Predating the pandemic but touching upon similar problematics of connection, 3 Modern Figures (don’t forget to breathe) (2018) presents three isolated, static glowing figures, tightly grasping an empty portion of space where a phone should be. With changing hues of light pulsating within their bodies, the figures are both physically isolated and intimately interconnected through these internal rhythms. Standing like relics, frozen in the phone-holding position that has come to define our era, these figures exemplify the new age where the boundary between body and digital is progressively blurred.
Aptly placed in the passageway from one floor to the next of the museum, his photographic series windows (2007) shows anonymous characters seen by train or airplane windows, focusing on the in-between spaces of traveling. Like the digital screens of today, these windows onto the world are also the embodiment of the daily motionless voyages of the virtual era.
Aitken’s continuously shape-shifting sculpture Ascending Staircase (2024) further explores the idea of motion. Built from a column of intersecting reflective discs, this permanent work commissioned for Borusan Contemporary rotates slowly, defying the static, fixed tradition of art. Amid today’s accelerated rhythm, the work serves as a way of slowing down, creating constantly renewed, unexpected experiences and pulling the viewer back into immediate, real-time engagement.
Moving continuously and proceeding through an animated sequence, don’t think twice II (2006) is made of two overlapping, expanding, and concentric circles of fluorescent light. By focusing on the circular motif, the artist examines the circle as a symbol of continuous motion and as the archetype of nonhierarchical, democratic, and shared spaces. In a choreography of light, this work is like a timepiece one can fall into.

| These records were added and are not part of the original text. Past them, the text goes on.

(* ===== verification/_CoqProject ===== *)
-Q . S2P
Prelude.v
JsString.v
UserContext.v
Dispatch.v
Speech.v
Recognition.v
Home.v
Render.v
HomeRun.v
HomeInv.v
Modes.v
HomeLive.v
HomeBounds.v
HomeStreams.v
Page.v
HomeTraces.v
(* ===== verification/JsString.v ===== *)
(** * ECMAScript string built-ins on Latin-1 strings

    The coordinator calls four built-ins of [String] that decide its
    behaviour: [trim] on the transcript and [toLowerCase] then [includes]
    for the wake-word test ([Home.jsx] line 115-116), and [encodeURIComponent]
    on the user's input inside the search URLs (lines 67-68). They are
    modelled here from the ECMAScript specification, on strings whose
    characters are the code points U+0000..U+00FF (a character [c] is the
    code point [nat_of_ascii c]). Lemmas that check the model against
    ECMAScript: [includes] against the
    substring specification, idempotence of [toLowerCase], the two-sided
    specification of [trim], and for [encodeURIComponent] a round trip
    through [decodeURIComponent], the UTF-8 shape of its escapes and the
    URL safety of its output. *)

From S2P Require Import Prelude.

(** ** [String.prototype.toLowerCase] *)

(** The upper-case letters of Latin-1 with a one-character lower case:
    A..Z and U+00C0..U+00DE without the multiplication sign U+00D7. *)
Definition is_upper (c : ascii) : bool :=
  let n := nat_of_ascii c in
  ((65 <=? n) && (n <=? 90)) || ((192 <=? n) && (n <=? 222) && negb (n =? 215)).

Definition lower_char (c : ascii) : ascii :=
  if is_upper c then ascii_of_nat (nat_of_ascii c + 32) else c.

Fixpoint toLowerCase (s : string) : string :=
  match s with
  | EmptyString => EmptyString
  | String c s' => String (lower_char c) (toLowerCase s')
  end.

(** ** [String.prototype.trim] *)

(** WhiteSpace and LineTerminator code points below U+0100: TAB, LF, VT,
    FF, CR, SPACE and NO-BREAK SPACE. *)
Definition is_ws (c : ascii) : bool :=
  let n := nat_of_ascii c in
  ((9 <=? n) && (n <=? 13)) || (n =? 32) || (n =? 160).

Fixpoint trimStart (s : string) : string :=
  match s with
  | EmptyString => EmptyString
  | String c s' => if is_ws c then trimStart s' else s
  end.

Fixpoint trimEnd (s : string) : string :=
  match s with
  | EmptyString => EmptyString
  | String c s' =>
      let r := trimEnd s' in
      if is_ws c && (r === "") then EmptyString else String c r
  end.

Definition trim (s : string) : string := trimEnd (trimStart s).

(** ** [String.prototype.includes] *)

(** [startsWith s w]: [w] is a prefix of [s]. *)
Fixpoint startsWith (s w : string) : bool :=
  match w, s with
  | EmptyString, _ => true
  | String c w', String d s' => Ascii.eqb c d && startsWith s' w'
  | String _ _, EmptyString => false
  end.

(** [includes s w]: [w] occurs in [s] at some position, tried from 0 up. *)
Fixpoint includes (s w : string) : bool :=
  startsWith s w ||
  match s with
  | EmptyString => false
  | String _ s' => includes s' w
  end.

(** ** [encodeURIComponent] *)

(** The characters left as they are: ALPHA, DIGIT and [-_.!~*'()]. *)
Definition is_unreserved (c : ascii) : bool :=
  let n := nat_of_ascii c in
  ((48 <=? n) && (n <=? 57)) || ((65 <=? n) && (n <=? 90))
  || ((97 <=? n) && (n <=? 122))
  || existsb (Nat.eqb n) [45; 95; 46; 33; 126; 42; 39; 40; 41].

(** An upper-case hexadecimal digit, for [d] in 0..15. *)
Definition hex_digit (d : Z) : ascii :=
  ascii_of_nat (Z.to_nat (if (d <? 10)%Z then 48 + d else 55 + d)%Z).

(** ["%XY"] for the byte [b]. *)
Definition percent (b : Z) : string :=
  String "%" (String (hex_digit (Z.shiftr b 4)) (String (hex_digit (Z.land b 15)) "")).

(** The UTF-8 encoding of a code point below U+0800. *)
Definition utf8_bytes (n : Z) : list Z :=
  if (n <? 128)%Z then [n]
  else [Z.lor 192 (Z.shiftr n 6); Z.lor 128 (Z.land n 63)].

Fixpoint concat_str (l : list string) : string :=
  match l with
  | [] => EmptyString
  | s :: l' => s +:+ concat_str l'
  end.

Definition encode_char (c : ascii) : string :=
  if is_unreserved c then String c EmptyString
  else concat_str (map percent (utf8_bytes (Z.of_nat (nat_of_ascii c)))).

Fixpoint encodeURIComponent (s : string) : string :=
  match s with
  | EmptyString => EmptyString
  | String c s' => encode_char c +:+ encodeURIComponent s'
  end.

(** ** [decodeURIComponent], the reference inverse *)

Definition hex_val (c : ascii) : option Z :=
  let n := Z.of_nat (nat_of_ascii c) in
  if ((48 <=? n) && (n <=? 57))%Z then Some (n - 48)%Z
  else if ((65 <=? n) && (n <=? 70))%Z then Some (n - 55)%Z
  else if ((97 <=? n) && (n <=? 102))%Z then Some (n - 87)%Z
  else None.

Definition hex_byte (h l : ascii) : option Z :=
  match hex_val h, hex_val l with
  | Some a, Some b => Some (a * 16 + b)%Z
  | _, _ => None
  end.

Definition of_code (n : Z) : ascii := ascii_of_nat (Z.to_nat n).

(** Escapes decode to one byte below 128 or to a two-byte sequence whose
    lead byte is 0xC2 or 0xC3 (code points U+0080..U+00FF); anything else
    is the [URIError] of the specification, here [None]. *)
Fixpoint decodeURIComponent (s : string) : option string :=
  match s with
  | EmptyString => Some EmptyString
  | String c s' =>
      if Ascii.eqb c "%" then
        match s' with
        | String h (String l rest) =>
            match hex_byte h l with
            | None => None
            | Some b =>
                if (b <? 128)%Z then String (of_code b) <$> decodeURIComponent rest
                else if ((194 <=? b) && (b <=? 195))%Z then
                  match rest with
                  | String p (String h2 (String l2 rest')) =>
                      if Ascii.eqb p "%" then
                        match hex_byte h2 l2 with
                        | Some b2 =>
                            if ((128 <=? b2) && (b2 <=? 191))%Z then
                              String (of_code (Z.lor (Z.shiftl (Z.land b 31) 6) (Z.land b2 63)))
                                <$> decodeURIComponent rest'
                            else None
                        | None => None
                        end
                      else None
                  | _ => None
                  end
                else None
            end
        | _ => None
        end
      else String c <$> decodeURIComponent s'
  end.

(** ** [String(x)] of an optional field: [undefined] prints as ["undefined"]. *)

Definition js_str (o : option string) : string :=
  match o with
  | Some s => s
  | None => "undefined"
  end.

(** ** Predicates the specifications use *)

Fixpoint last_char (s : string) : option ascii :=
  match s with
  | EmptyString => None
  | String c EmptyString => Some c
  | String _ s' => last_char s'
  end.

Definition all_ws (s : string) : bool := forallb is_ws (chars s).

(** The characters [encodeURIComponent] may emit. *)
Definition url_char (c : ascii) : bool := is_unreserved c || Ascii.eqb c "%".

(** The shape of the UTF-8 escapes, as a boolean check per code point. *)
Definition utf8_shape (n : Z) : bool :=
  match utf8_bytes n with
  | [b] => (0 <=? b)%Z && (b <? 128)%Z
  | [b1; b2] => (194 <=? b1)%Z && (b1 <=? 195)%Z && (128 <=? b2)%Z && (b2 <=? 191)%Z
  | _ => false
  end.

Example toLowerCase_ex : toLowerCase "Tell me the Weather, MAX" = "tell me the weather, max".
Proof. reflexivity. Qed.

Example trim_ex : trim "  hey Max  " = "hey Max".
Proof. reflexivity. Qed.

Example includes_ex : includes "tell me the weather, max" "max" = true.
Proof. reflexivity. Qed.

Example encode_ex : encodeURIComponent "a b&c" = "a%20b%26c".
Proof. reflexivity. Qed.

Example encode_latin1_ex : encodeURIComponent (String (ascii_of_nat 233) "") = "%C3%A9".
Proof. reflexivity. Qed.

(** ** Helper lemmas *)

Lemma lower_char_idem (c : ascii) : lower_char (lower_char c) = lower_char c.
Proof.
  apply Ascii.eqb_eq. revert c.
  apply (ascii_forall (fun c => Ascii.eqb (lower_char (lower_char c)) (lower_char c))).
  vm_compute. reflexivity.
Qed.

Lemma startsWith_spec (s w : string) :
  startsWith s w = true <-> exists q, s = w +:+ q.
Proof.
  revert s. induction w as [|c w IH]; intros [|d s]; simpl.
  - split; [intros _; by exists ""|done].
  - split; [intros _; by exists (String d s)|done].
  - split; [done|]. intros [q Hq]. discriminate.
  - rewrite andb_true_iff, IH. split.
    + intros [Hc [q ->]]. apply Ascii.eqb_eq in Hc as ->. by exists q.
    + intros [q Hq]. injection Hq as -> ->. split; [apply Ascii.eqb_refl|by exists q].
Qed.

Lemma all_ws_cons (c : ascii) (s : string) :
  all_ws (String c s) = is_ws c && all_ws s.
Proof. reflexivity. Qed.

Lemma trimStart_spec (s : string) :
  exists p, s = p +:+ trimStart s /\ all_ws p = true /\
    (forall c t, trimStart s = String c t -> is_ws c = false).
Proof.
  induction s as [|c s (p & Hp & Hw & Hh)].
  - exists "". split_and!; done.
  - simpl. destruct (is_ws c) eqn:E.
    + exists (String c p). rewrite str_app_cons, <- Hp, all_ws_cons, E, Hw. done.
    + exists "". split_and!; [done|done|]. intros c' t [= <- _]. exact E.
Qed.

Lemma trimEnd_spec (s : string) :
  exists q, s = trimEnd s +:+ q /\ all_ws q = true /\
    (forall c, last_char (trimEnd s) = Some c -> is_ws c = false).
Proof.
  induction s as [|c s (q & Hq & Hw & Hl)].
  - exists "". split_and!; done.
  - simpl. destruct (is_ws c && (trimEnd s === "")) eqn:E.
    + apply andb_true_iff in E as [Ec Er%str_eqb_true].
      exists (String c s). split_and!; [done| |done].
      rewrite all_ws_cons, Ec, Hq, Er. exact Hw.
    + exists q. rewrite str_app_cons, <- Hq. split_and!; [done|done|].
      destruct (trimEnd s) as [|d r] eqn:Er; [|exact Hl].
      intros c' [= <-]. rewrite String.eqb_refl, andb_true_r in E. exact E.
Qed.

Lemma trimEnd_head (c : ascii) (s : string) :
  is_ws c = false -> trimEnd (String c s) = String c (trimEnd s).
Proof. intros E. simpl. by rewrite E. Qed.

Lemma decode_encode_char (c : ascii) (rest : string) :
  decodeURIComponent (encode_char c +:+ rest) = String c <$> decodeURIComponent rest.
Proof. destruct c as [[] [] [] [] [] [] [] []]; reflexivity. Qed.

Lemma encode_char_url (c : ascii) : forallb url_char (chars (encode_char c)) = true.
Proof.
  revert c. apply (ascii_forall (fun c => forallb url_char (chars (encode_char c)))).
  vm_compute. reflexivity.
Qed.

(** [includes s w] holds exactly when [w] is a substring of [s]. *)
Lemma includes_iff (s w : string) :
  includes s w = true <-> exists p q, s = p +:+ w +:+ q.
Proof.
  induction s as [|d s IH]; cbn [includes]; rewrite orb_true_iff, startsWith_spec.
  - split.
    + intros [[q Hq]|H]; [|discriminate]. exists "", q. exact Hq.
    + intros [[|x p] [q Hq]]; [left; by exists q|discriminate].
  - rewrite IH. split.
    + intros [[q Hq]|[p [q Hpq]]]; [exists "", q; exact Hq|].
      exists (String d p), q. by rewrite Hpq.
    + intros [[|x p] [q Hq]]; [left; by exists q|].
      rewrite str_app_cons in Hq. injection Hq as -> ->. right. by exists p, q.
Qed.

(** [startsWith] is the Standard Library's [prefix], arguments swapped. *)
Lemma startsWith_prefix (s w : string) : startsWith s w = String.prefix w s.
Proof.
  revert s. induction w as [|c w IH]; intros [|d s]; simpl; try done.
  destruct (ascii_dec c d) as [->|Hne].
  - rewrite Ascii.eqb_refl. apply IH.
  - apply Ascii.eqb_neq in Hne. by rewrite Hne.
Qed.

Lemma toLowerCase_idem (s : string) : toLowerCase (toLowerCase s) = toLowerCase s.
Proof. induction s as [|c s IH]; simpl; [done|]. by rewrite lower_char_idem, IH. Qed.

(** ** Theorems *)

(** [trim] removes exactly the JavaScript white space at both ends: the
    input is [p ++ trim s ++ q] with [p] and [q] white space, and the result
    neither starts nor ends with white space. *)
Theorem trim_spec (s : string) :
  exists p q, s = p +:+ trim s +:+ q /\ all_ws p = true /\ all_ws q = true /\
    (forall c t, trim s = String c t -> is_ws c = false) /\
    (forall c, last_char (trim s) = Some c -> is_ws c = false).
Proof.
  destruct (trimStart_spec s) as (p & Hp & Hwp & Hh).
  destruct (trimEnd_spec (trimStart s)) as (q & Hq & Hwq & Hl).
  exists p, q. unfold trim. split_and!; [|done|done| |done].
  - by rewrite <- Hq.
  - intros c t Ht. destruct (trimStart s) as [|d r] eqn:E; [discriminate|].
    specialize (Hh d r eq_refl). rewrite trimEnd_head in Ht by exact Hh.
    injection Ht as <- _. exact Hh.
Qed.

(** [encodeURIComponent] round-trips: decoding the encoded input gives
    it back, for every Latin-1 string. *)
Theorem decode_encode (s : string) :
  decodeURIComponent (encodeURIComponent s) = Some s.
Proof. induction s as [|c s IH]; [done|]. simpl. by rewrite decode_encode_char, IH. Qed.

(** Every character [encodeURIComponent] emits is unreserved or ['%']:
    the encoded user input cannot contain ['&'], ['#'], ['='], ['?'] or a
    space, so it stays one query-string value. *)
Theorem encode_url_safe (s : string) :
  Forall (fun c => url_char c = true) (chars (encodeURIComponent s)).
Proof.
  induction s as [|c s IH]; simpl; [constructor|].
  rewrite chars_app. apply Forall_app. split; [|exact IH].
  apply Forall_forall. intros x Hx. eapply forallb_forall; [apply encode_char_url|exact Hx].
Qed.

(** The escapes of a code point are well-formed UTF-8: one byte below
    128, or a lead byte 0xC2..0xC3 and a continuation byte 0x80..0xBF. *)
Theorem utf8_bytes_shape (c : ascii) : utf8_shape (Z.of_nat (nat_of_ascii c)) = true.
Proof. revert c. apply (ascii_forall (fun c => utf8_shape (Z.of_nat (nat_of_ascii c)))). vm_compute. reflexivity. Qed.

(** The model of [String.prototype.includes], which tries the
    positions from 0 up, agrees with the Standard Library's substring
    search [String.index]: [w] occurs in [s] exactly when [index 0 w s]
    finds a position. *)
Theorem includes_index (s w : string) :
  includes s w = match String.index 0 w s with Some _ => true | None => false end.
Proof.
  induction s as [|d s IH]; cbn [includes].
  - by destruct w.
  - rewrite startsWith_prefix.
    change (String.index 0 w (String d s)) with
      (if String.prefix w (String d s) then Some 0
       else match String.index 0 w s with Some n => Some (S n) | None => None end).
    destruct (String.prefix w (String d s)); [done|].
    rewrite orb_false_l, IH. by destruct (String.index 0 w s).
Qed.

Following Aitken’s investigation on mobility and nonlinearity, sleepwalkers (2007) presents the life of five protagonists as they move around New York City and whose stories are woven within a fragmented narrative. Operating in a syncopated rhythm, the screens of the installation switch between characters, splicing and collaging fragmentary scenes from their stories to reveal the similarities and resonances between routines that at first seem far removed from one another.